Freud und Wundt
Von der Hypnose bis zur Völkerpsychologie
Christfried Tögel
Sigmund Freud ist auf psychologische Fragen wohl erst
durch Franz Brentano aufmerksam gemacht worden (vgl. dazu den Beitrag von
Horst-Peter Brauns und Alfred Schöpf in diesem Band). Der engere Kontakt
zwischen Brentano und Freud fiel in die zweite Hälfte der siebziger
Jahre. In dieser Zeit wurde Wilhelm Wundt nach Leipzig berufen und gründete
dort 1879 das erste psychologische Laboratorium der Welt. Es war u. a.
diese Gründungstat, die Wundt in den Augen der meisten Vertreter der
modernen Psychologiegeschichtsschreibung zum Vater der akademischen Psychologie
werden ließ. Für Freud schien Wundt nicht so eindeutig einzuordnen
gewesen zu sein: einmal sieht er in ihm den Physiologen (Freud 1900, 5.
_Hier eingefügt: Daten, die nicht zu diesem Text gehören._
(* ===== verification/ConstAlsa.v ===== *)
(** * ConstAlsa: the macros and enumerations of the ALSA headers of [include/sound]

    A module per header: a [defines] for each run of macros, an [enumeration] for each
    [enum], with the expressions of the header as they are written; [header] collects them. *)

From S2P Require Import Prelude CLayout CExpr.

#[local] Open Scope string_scope.
#[local] Open Scope list_scope.
#[local] Open Scope Z_scope.

(** [include/sound/asequencer.h] *)

Module Asequencer.

Definition SNDRV_SEQ_EVENT_defs : defines := [
  ("SNDRV_SEQ_EVENT_SYSTEM", Dec 0); ("SNDRV_SEQ_EVENT_RESULT", Dec 1); ("SNDRV_SEQ_EVENT_NOTE", Dec 5);
  ("SNDRV_SEQ_EVENT_NOTEON", Dec 6); ("SNDRV_SEQ_EVENT_NOTEOFF", Dec 7); ("SNDRV_SEQ_EVENT_KEYPRESS", Dec 8);
  ("SNDRV_SEQ_EVENT_CONTROLLER", Dec 10); ("SNDRV_SEQ_EVENT_PGMCHANGE", Dec 11);
  ("SNDRV_SEQ_EVENT_CHANPRESS", Dec 12); ("SNDRV_SEQ_EVENT_PITCHBEND", Dec 13);
  ("SNDRV_SEQ_EVENT_CONTROL14", Dec 14); ("SNDRV_SEQ_EVENT_NONREGPARAM", Dec 15);
  ("SNDRV_SEQ_EVENT_REGPARAM", Dec 16); ("SNDRV_SEQ_EVENT_SONGPOS", Dec 20);
  ("SNDRV_SEQ_EVENT_SONGSEL", Dec 21); ("SNDRV_SEQ_EVENT_QFRAME", Dec 22);
  ("SNDRV_SEQ_EVENT_TIMESIGN", Dec 23); ("SNDRV_SEQ_EVENT_KEYSIGN", Dec 24); ("SNDRV_SEQ_EVENT_START", Dec 30);
  ("SNDRV_SEQ_EVENT_CONTINUE", Dec 31); ("SNDRV_SEQ_EVENT_STOP", Dec 32);
  ("SNDRV_SEQ_EVENT_SETPOS_TICK", Dec 33); ("SNDRV_SEQ_EVENT_SETPOS_TIME", Dec 34);
  ("SNDRV_SEQ_EVENT_TEMPO", Dec 35); ("SNDRV_SEQ_EVENT_CLOCK", Dec 36); ("SNDRV_SEQ_EVENT_TICK", Dec 37);
  ("SNDRV_SEQ_EVENT_QUEUE_SKEW", Dec 38); ("SNDRV_SEQ_EVENT_TUNE_REQUEST", Dec 40);
  ("SNDRV_SEQ_EVENT_RESET", Dec 41); ("SNDRV_SEQ_EVENT_SENSING", Dec 42); ("SNDRV_SEQ_EVENT_ECHO", Dec 50);
  ("SNDRV_SEQ_EVENT_OSS", Dec 51); ("SNDRV_SEQ_EVENT_CLIENT_START", Dec 60);
  ("SNDRV_SEQ_EVENT_CLIENT_EXIT", Dec 61); ("SNDRV_SEQ_EVENT_CLIENT_CHANGE", Dec 62);
  ("SNDRV_SEQ_EVENT_PORT_START", Dec 63); ("SNDRV_SEQ_EVENT_PORT_EXIT", Dec 64);
  ("SNDRV_SEQ_EVENT_PORT_CHANGE", Dec 65); ("SNDRV_SEQ_EVENT_PORT_SUBSCRIBED", Dec 66);
  ("SNDRV_SEQ_EVENT_PORT_UNSUBSCRIBED", Dec 67); ("SNDRV_SEQ_EVENT_USR0", Dec 90);
  ("SNDRV_SEQ_EVENT_USR1", Dec 91); ("SNDRV_SEQ_EVENT_USR2", Dec 92); ("SNDRV_SEQ_EVENT_USR3", Dec 93);
  ("SNDRV_SEQ_EVENT_USR4", Dec 94); ("SNDRV_SEQ_EVENT_USR5", Dec 95); ("SNDRV_SEQ_EVENT_USR6", Dec 96);
  ("SNDRV_SEQ_EVENT_USR7", Dec 97); ("SNDRV_SEQ_EVENT_USR8", Dec 98); ("SNDRV_SEQ_EVENT_USR9", Dec 99);
  ("SNDRV_SEQ_EVENT_SYSEX", Dec 130); ("SNDRV_SEQ_EVENT_BOUNCE", Dec 131);
  ("SNDRV_SEQ_EVENT_USR_VAR0", Dec 135); ("SNDRV_SEQ_EVENT_USR_VAR1", Dec 136);
  ("SNDRV_SEQ_EVENT_USR_VAR2", Dec 137); ("SNDRV_SEQ_EVENT_USR_VAR3", Dec 138);
  ("SNDRV_SEQ_EVENT_USR_VAR4", Dec 139); ("SNDRV_SEQ_EVENT_KERNEL_ERROR", Dec 150);
  ("SNDRV_SEQ_EVENT_KERNEL_QUOTE", Dec 151); ("SNDRV_SEQ_EVENT_NONE", Dec 255)].
Definition header : header := Header "include/linux/msm_audio_mvs.h" [
  MVS_MODE_defs] [
  msm_audio_amr_mode_enum; msm_audio_voc_rate_enum; msm_audio_amr_frame_type_enum; msm_audio_g711a_mode_enum;
  msm_audio_g711_mode_enum; mvs_g722_mode_type_enum; msm_audio_g711a_frame_type_enum;
  msm_audio_g729a_frame_type_enum] [].

End Msm_audio_mvs.

(** [include/linux/msm_audio_qcp.h] *)

Module Msm_audio_qcp.

Definition CDMA_RATE_defs : defines := [
  ("CDMA_RATE_BLANK", Hex 0x00); ("CDMA_RATE_EIGHTH", Hex 0x01); ("CDMA_RATE_QUARTER", Hex 0x02);
  ("CDMA_RATE_HALF", Hex 0x03); ("CDMA_RATE_FULL", Hex 0x04); ("CDMA_RATE_ERASURE", Hex 0x05)].

Definition header : header := Header "include/linux/msm_audio_qcp.h" [
  CDMA_RATE_defs] [
] [].

End Msm_audio_qcp.

(** [include/linux/msm_audio_sbc.h] *)

Module Msm_audio_sbc.

Definition AUDIO_SBC_defs : defines := [
  ("AUDIO_SBC_BA_LOUDNESS", Hex 0x0); ("AUDIO_SBC_BA_SNR", Hex 0x1); ("AUDIO_SBC_MODE_MONO", Hex 0x0);
  ("AUDIO_SBC_MODE_DUAL", Hex 0x1); ("AUDIO_SBC_MODE_STEREO", Hex 0x2); ("AUDIO_SBC_MODE_JSTEREO", Hex 0x3);
  ("AUDIO_SBC_BANDS_8", Hex 0x1); ("AUDIO_SBC_BLOCKS_4", Hex 0x0); ("AUDIO_SBC_BLOCKS_8", Hex 0x1);
  ("AUDIO_SBC_BLOCKS_12", Hex 0x2); ("AUDIO_SBC_BLOCKS_16", Hex 0x3)].

Definition header : header := Header "include/linux/msm_audio_sbc.h" [
  AUDIO_SBC_defs] [
] [].

End Msm_audio_sbc.

(** [include/linux/msm_audio_voicememo.h] *)

Module Msm_audio_voicememo.
Definition v4l2_cid_private_iris_t_enum : enumeration := [
  ("V4L2_CID_PRIVATE_IRIS_SRCHMODE", Some (Bin BAdd (Hex 0x08000000) (Dec 1)));
  ("V4L2_CID_PRIVATE_IRIS_SCANDWELL", None); ("V4L2_CID_PRIVATE_IRIS_SRCHON", None);
  ("V4L2_CID_PRIVATE_IRIS_STATE", None); ("V4L2_CID_PRIVATE_IRIS_TRANSMIT_MODE", None);
  ("V4L2_CID_PRIVATE_IRIS_RDSGROUP_MASK", None); ("V4L2_CID_PRIVATE_IRIS_REGION", None);
  ("V4L2_CID_PRIVATE_IRIS_SIGNAL_TH", None); ("V4L2_CID_PRIVATE_IRIS_SRCH_PTY", None);
  ("V4L2_CID_PRIVATE_IRIS_SRCH_PI", None); ("V4L2_CID_PRIVATE_IRIS_SRCH_CNT", None);
  ("V4L2_CID_PRIVATE_IRIS_EMPHASIS", None); ("V4L2_CID_PRIVATE_IRIS_RDS_STD", None);
  ("V4L2_CID_PRIVATE_IRIS_SPACING", None); ("V4L2_CID_PRIVATE_IRIS_RDSON", None);
  ("V4L2_CID_PRIVATE_IRIS_RDSGROUP_PROC", None); ("V4L2_CID_PRIVATE_IRIS_LP_MODE", None);
  ("V4L2_CID_PRIVATE_IRIS_ANTENNA", None); ("V4L2_CID_PRIVATE_IRIS_RDSD_BUF", None);
  ("V4L2_CID_PRIVATE_IRIS_PSALL", None); ("V4L2_CID_PRIVATE_IRIS_TX_SETPSREPEATCOUNT", None);
  ("V4L2_CID_PRIVATE_IRIS_STOP_RDS_TX_PS_NAME", None); ("V4L2_CID_PRIVATE_IRIS_STOP_RDS_TX_RT", None);
  ("V4L2_CID_PRIVATE_IRIS_IOVERC", None); ("V4L2_CID_PRIVATE_IRIS_INTDET", None);
  ("V4L2_CID_PRIVATE_IRIS_MPX_DCC", None); ("V4L2_CID_PRIVATE_IRIS_AF_JUMP", None);
  ("V4L2_CID_PRIVATE_IRIS_RSSI_DELTA", None); ("V4L2_CID_PRIVATE_IRIS_HLSI", None);
  ("V4L2_CID_PRIVATE_IRIS_SOFT_MUTE", None); ("V4L2_CID_PRIVATE_IRIS_RIVA_ACCS_ADDR", None);
  ("V4L2_CID_PRIVATE_IRIS_RIVA_ACCS_LEN", None); ("V4L2_CID_PRIVATE_IRIS_RIVA_PEEK", None);
  ("V4L2_CID_PRIVATE_IRIS_RIVA_POKE", None); ("V4L2_CID_PRIVATE_IRIS_SSBI_ACCS_ADDR", None);
  ("V4L2_CID_PRIVATE_IRIS_SSBI_PEEK", None); ("V4L2_CID_PRIVATE_IRIS_SSBI_POKE", None);
  ("V4L2_CID_PRIVATE_IRIS_TX_TONE", None); ("V4L2_CID_PRIVATE_IRIS_RDS_GRP_COUNTERS", None);
  ("V4L2_CID_PRIVATE_IRIS_SET_NOTCH_FILTER", None); ("V4L2_CID_PRIVATE_IRIS_SET_AUDIO_PATH", None);
  ("V4L2_CID_PRIVATE_IRIS_DO_CALIBRATION", None); ("V4L2_CID_PRIVATE_IRIS_SRCH_ALGORITHM", None);
  ("V4L2_CID_PRIVATE_IRIS_GET_SINR", None); ("V4L2_CID_PRIVATE_INTF_LOW_THRESHOLD", None);
  ("V4L2_CID_PRIVATE_INTF_HIGH_THRESHOLD", None); ("V4L2_CID_PRIVATE_SINR_THRESHOLD", None);
  ("V4L2_CID_PRIVATE_SINR_SAMPLES", None); ("V4L2_CID_PRIVATE_SPUR_FREQ", None);
  ("V4L2_CID_PRIVATE_SPUR_FREQ_RMSSI", None); ("V4L2_CID_PRIVATE_SPUR_SELECTION", None);
  ("V4L2_CID_PRIVATE_UPDATE_SPUR_TABLE", None); ("V4L2_CID_PRIVATE_VALID_CHANNEL", None);
  ("V4L2_CID_PRIVATE_AF_RMSSI_TH", None); ("V4L2_CID_PRIVATE_AF_RMSSI_SAMPLES", None);
  ("V4L2_CID_PRIVATE_GOOD_CH_RMSSI_TH", None); ("V4L2_CID_PRIVATE_SRCHALGOTYPE", None);
  ("V4L2_CID_PRIVATE_CF0TH12", None); ("V4L2_CID_PRIVATE_SINRFIRSTSTAGE", None);
  ("V4L2_CID_PRIVATE_RMSSIFIRSTSTAGE", None); ("V4L2_CID_PRIVATE_RXREPEATCOUNT", None);
  ("V4L2_CID_PRIVATE_IRIS_RSSI_TH", None); ("V4L2_CID_PRIVATE_IRIS_AF_JUMP_RSSI_TH", None);
  ("V4L2_CID_PRIVATE_BLEND_SINRHI", None); ("V4L2_CID_PRIVATE_BLEND_RMSSIHI", None);
  ("V4L2_CID_PRIVATE_IRIS_READ_DEFAULT", Some (Hex 0x00980928)); ("V4L2_CID_PRIVATE_IRIS_WRITE_DEFAULT", None);
  ("V4L2_CID_PRIVATE_IRIS_SET_CALIBRATION", None);
  ("V4L2_CID_PRIVATE_IRIS_SET_SPURTABLE", Some (Hex 0x0098092d));
  ("V4L2_CID_PRIVATE_IRIS_GET_SPUR_TBL", Some (Hex 0x0098092e))].
(* ===== verification/ConstNet.v ===== *)
(** * ConstNet: the macros and enumerations of the network and bus headers

    A module per header: a [defines] for each run of macros, an [enumeration] for each
    [enum], with the expressions of the header as they are written; [header] collects them. *)

From S2P Require Import Prelude CLayout CExpr.

#[local] Open Scope string_scope.
#[local] Open Scope list_scope.
#[local] Open Scope Z_scope.

(** [include/linux/if_frad.h] *)

Module If_frad.

Definition DLCI_defs : defines := [
  ("DLCI_GET_CONF", Bin BAdd (Ext "SIOCDEVPRIVATE" []) (Dec 2));
  ("DLCI_SET_CONF", Bin BAdd (Ext "SIOCDEVPRIVATE" []) (Dec 3))].

Definition DLCI_GET_SLAVE_def : defines := [
  ("DLCI_GET_SLAVE", Bin BAdd (Ext "SIOCDEVPRIVATE" []) (Dec 4))].

Definition DLCI_defs2 : defines := [
  ("DLCI_IGNORE_CIR_OUT", Hex 0x0001); ("DLCI_ACCOUNT_CIR_IN", Hex 0x0002); ("DLCI_BUFFER_IF", Hex 0x0008)].

Definition DLCI_VALID_FLAGS_defs : defines := [
  ("DLCI_VALID_FLAGS", Hex 0x000b); ("FRAD_GET_CONF", Ext "SIOCDEVPRIVATE" []);
  ("FRAD_SET_CONF", Bin BAdd (Ext "SIOCDEVPRIVATE" []) (Dec 1)); ("FRAD_LAST_IOCTL", Ref "FRAD_SET_CONF")].

Definition FRAD_STATION_defs : defines := [
  ("FRAD_STATION_CPE", Hex 0x0000); ("FRAD_STATION_NODE", Hex 0x0001)].

Definition FRAD_defs : defines := [
  ("FRAD_TX_IGNORE_CIR", Hex 0x0001); ("FRAD_RX_ACCOUNT_CIR", Hex 0x0002); ("FRAD_DROP_ABORTED", Hex 0x0004);
  ("FRAD_BUFFERIF", Hex 0x0008); ("FRAD_STATS", Hex 0x0010); ("FRAD_MCI", Hex 0x0100);
  ("FRAD_AUTODLCI", Hex 0x8000); ("FRAD_VALID_FLAGS", Hex 0x811f)].
(* ===== verification/AlsaTime.v ===== *)
(** * AlsaTime: clients of the audio drivers and the width of their time

    [include/sound/asound.h] has records with time stamps, whose layout depends on the width of
    [long] and, for a 32-bit program, on whether its C library uses 64-bit time. Here are the
    declarations the header chooses between ([__SND_STRUCT_TIME64], [__BITS_PER_LONG]), for
    the three kinds of clients a 64-bit kernel has; UapiAlsa has those of 64-bit programs and
    of 32-bit programs with 32-bit time. *)

From Stdlib Require Import Ascii.
From S2P Require Import Prelude CLayout CExpr ConstAlsa ConstProps Ioctl Uapi UapiAlsa AlsaPcm.

#[local] Open Scope string_scope.
#[local] Open Scope list_scope.
#[local] Open Scope Z_scope.

(** A little-endian client: its ABI, and whether its C library has 64-bit time ([__USE_TIME_BITS64]). *)
Record client : Type := Client { c_abi : abi; use_time_bits64 : bool }.

Definition native : client := Client LP64 false.
Definition time32 : client := Client ILP32 false.
Definition time64 : client := Client ILP32 true.
Definition clients : list client := [native; time32; time64].

(** [#if (__BITS_PER_LONG == 32 && defined(__USE_TIME_BITS64)) || defined __KERNEL__], for a client. *)
Definition __SND_STRUCT_TIME64 (c : client) : bool := (8 * ptr_bytes (c_abi c) =? 32) && use_time_bits64 c.

(** 64-bit time in a 32-bit program: the seconds have eight bytes and the nanoseconds, a [long], are
    padded to eight. *)
Definition padded_timespec : ctype := struct [("tv_sec", c_u64); ("tv_nsec", CLong); ("", CArray c_u8 4)].

(** The types of a client's C library, as documented. *)
Definition client_uapi (c : client) : LinuxUapi :=
  if use_time_bits64 c then
    {| ETH_ALEN := 6; IFNAMSIZ := 16; BASE_VIDIOC_PRIVATE := 192; DRM_COMMAND_BASE := 0x40;
       NFS4_FHSIZE := 128;
       DRM_IOW := IOW (chr "d"); DRM_IOWR := IOWR (chr "d");
       __kernel_off_t := CLong; __kernel_size_t := CLong; __kernel_pid_t := c_int;
       __kernel_sa_family_t := c_u16; time_t := c_u64;
       struct_timespec := padded_timespec; struct_in6_addr := ipv6_octets;
       struct_drm_clip_rect := clip_rect; struct_drm_event := event_header |}
  else linux_uapi.

Section Clients.
Context (lib : client -> LinuxUapi).

(** [struct __snd_timespec64]: the C library's own where [__SND_STRUCT_TIME64] is defined. *)
Definition snd_timespec64 (c : client) : ctype :=
  if __SND_STRUCT_TIME64 c then @struct_timespec (lib c) else struct___snd_timespec64.

(** [struct __snd_pcm_mmap_status64] and [struct __snd_pcm_sync_ptr64], whose time stamps are these. *)
Definition pcm_mmap_status64 (c : client) : ctype := struct [
  ("state", snd_pcm_state_t); ("pad1", c_u32); ("__pad1", __pad_before_uframe);
  ("hw_ptr", snd_pcm_uframes_t); ("__pad2", __pad_after_uframe (c_abi c));
  ("tstamp", snd_timespec64 c); ("suspended_state", snd_pcm_state_t); ("pad3", c_u32);
  ("audio_tstamp", snd_timespec64 c)].

Definition pcm_sync_ptr64 (c : client) : ctype := struct [
  ("flags", c_u32); ("pad1", c_u32);
  ("s", CUnion [("status", pcm_mmap_status64 c); ("reserved", CArray c_u8 64)]);
  ("c", CUnion [("control", struct___snd_pcm_mmap_control64 (c_abi c)); ("reserved", CArray c_u8 64)])].

(** What the names without a version stand for. *)
Definition snd_pcm_mmap_status (c : client) : ctype :=
  if __SND_STRUCT_TIME64 c then pcm_mmap_status64 c else @struct_snd_pcm_mmap_status (lib c).
Definition snd_pcm_mmap_control (c : client) : ctype :=
  if __SND_STRUCT_TIME64 c then struct___snd_pcm_mmap_control64 (c_abi c) else struct_snd_pcm_mmap_control.
Definition snd_pcm_sync_ptr (c : client) : ctype :=
  if __SND_STRUCT_TIME64 c then pcm_sync_ptr64 c else @struct_snd_pcm_sync_ptr (lib c).

(** [SNDRV_PCM_MMAP_OFFSET_STATUS] and [..._CONTROL]. *)
Definition MMAP_OFFSET_STATUS (c : client) : string :=
  if __SND_STRUCT_TIME64 c then "SNDRV_PCM_MMAP_OFFSET_STATUS_NEW" else "SNDRV_PCM_MMAP_OFFSET_STATUS_OLD".
Definition MMAP_OFFSET_CONTROL (c : client) : string :=
  if __SND_STRUCT_TIME64 c then "SNDRV_PCM_MMAP_OFFSET_CONTROL_NEW" else "SNDRV_PCM_MMAP_OFFSET_CONTROL_OLD".

Definition SNDRV_TIMER_IOCTL_TREAD (c : client) : ioctl_req :=
  if 8 * ptr_bytes (c_abi c) =? 64 then SNDRV_TIMER_IOCTL_TREAD_OLD
  else if sizeof (c_abi c) CLong >=? sizeof (c_abi c) (@time_t (lib c)) then SNDRV_TIMER_IOCTL_TREAD_OLD
  else SNDRV_TIMER_IOCTL_TREAD64.

(** The requests whose parameter holds time stamps, as a client makes them. *)
Definition time_requests (c : client) : list (string * ioctl_req) :=
  let a := c_abi c in
  [("SNDRV_PCM_IOCTL_STATUS", @SNDRV_PCM_IOCTL_STATUS (lib c) a);
   ("SNDRV_PCM_IOCTL_STATUS_EXT", @SNDRV_PCM_IOCTL_STATUS_EXT (lib c) a);
   ("SNDRV_PCM_IOCTL_SYNC_PTR", IOWR (chr "A") 0x23 (snd_pcm_sync_ptr c));
   ("SNDRV_RAWMIDI_IOCTL_STATUS", @SNDRV_RAWMIDI_IOCTL_STATUS (lib c) a);
   ("SNDRV_TIMER_IOCTL_STATUS", @SNDRV_TIMER_IOCTL_STATUS (lib c))].
End Clients.

(** ** Properties *)

Definition has_time32 (c : client) : bool := (ptr_bytes (c_abi c) =? 4) && negb (use_time_bits64 c).

(** Requests whose record has one size for 64-bit time, whatever the width of [long]. *)
Definition one_size (n : string) : bool :=
  String.eqb n "SNDRV_PCM_IOCTL_SYNC_PTR" || String.eqb n "SNDRV_TIMER_IOCTL_STATUS".

Definition client_eqb (c c' : client) : bool :=
  (ptr_bytes (c_abi c) =? ptr_bytes (c_abi c')) && Bool.eqb (use_time_bits64 c) (use_time_bits64 c').

Lemma client_eqb_eq c c' : In c clients -> In c' clients -> client_eqb c c' = true <-> c = c'.
Proof.
  intros Hc Hc'. split; [|intros ->; destruct Hc' as [<-|[<-|[<-|[]]]]; reflexivity].
  destruct Hc as [<-|[<-|[<-|[]]]], Hc' as [<-|[<-|[<-|[]]]]; done.
Qed.

Definition expected (c c' : client) (n n' : string) : bool :=
  String.eqb n n' && (client_eqb c c' || (one_size n && negb (has_time32 c) && negb (has_time32 c'))).

Lemma time_requests_checked :
  forallb (fun c => forallb (fun c' => forallb (fun x => forallb (fun x' =>
    request_fits (c_abi c) x.2 && request_fits (c_abi c') x'.2
    && Bool.eqb (bool_decide (request_key (c_abi c) x.2 = request_key (c_abi c') x'.2)) (expected c c' x.1 x'.1))
    (time_requests client_uapi c')) (time_requests client_uapi c)) clients) clients = true.
Proof. vm_compute. reflexivity. Qed.

Lemma time_request_numbers `{IocEncoding} (Hlaws : IocLaws) c c' n r n' r' :
  In c clients -> In c' clients -> In (n, r) (time_requests client_uapi c) -> In (n', r') (time_requests client_uapi c') ->
  request_number (c_abi c) r = request_number (c_abi c') r' <->
  n = n' /\ (c = c' \/ one_size n = true /\ has_time32 c = false /\ has_time32 c' = false).
Proof.
  intros Hc Hc' Hx Hx'. pose proof time_requests_checked as Hk.
  rewrite forallb_forall in Hk. specialize (Hk c Hc). rewrite forallb_forall in Hk. specialize (Hk c' Hc').
  rewrite forallb_forall in Hk. specialize (Hk _ Hx). rewrite forallb_forall in Hk. specialize (Hk _ Hx').
  rewrite !andb_true_iff in Hk. destruct Hk as [[Hf Hf'] Hk%eqb_prop]. cbn [fst snd] in *.
  rewrite (request_number_eq (Hlaws := Hlaws) _ _ r r' Hf Hf').
  rewrite <- (bool_decide_eq_true (request_key _ r = _)), Hk. unfold expected.
  rewrite andb_true_iff, orb_true_iff, !andb_true_iff, !negb_true_iff, String.eqb_eq, (client_eqb_eq c c' Hc Hc'). tauto.
Qed.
89), ein anderes Mal den Philosophen (Freud 1909, S.249, Anm. 1; Freud
1916/1917; 5. 83) und ein drittes Mal den Psychologen (Freud 1914, 5. 67;
Freud 1916/1917, s.107). Allerdings sind die Probleme, bei deren Behandlung
er sich auf Wundt beruft oder sich mit ihm auseinandersetzt im wesentlichen
psychologischer Art (Hypnose, Traum, Fehlleistungen, Assoziation, Völkerpsychologie).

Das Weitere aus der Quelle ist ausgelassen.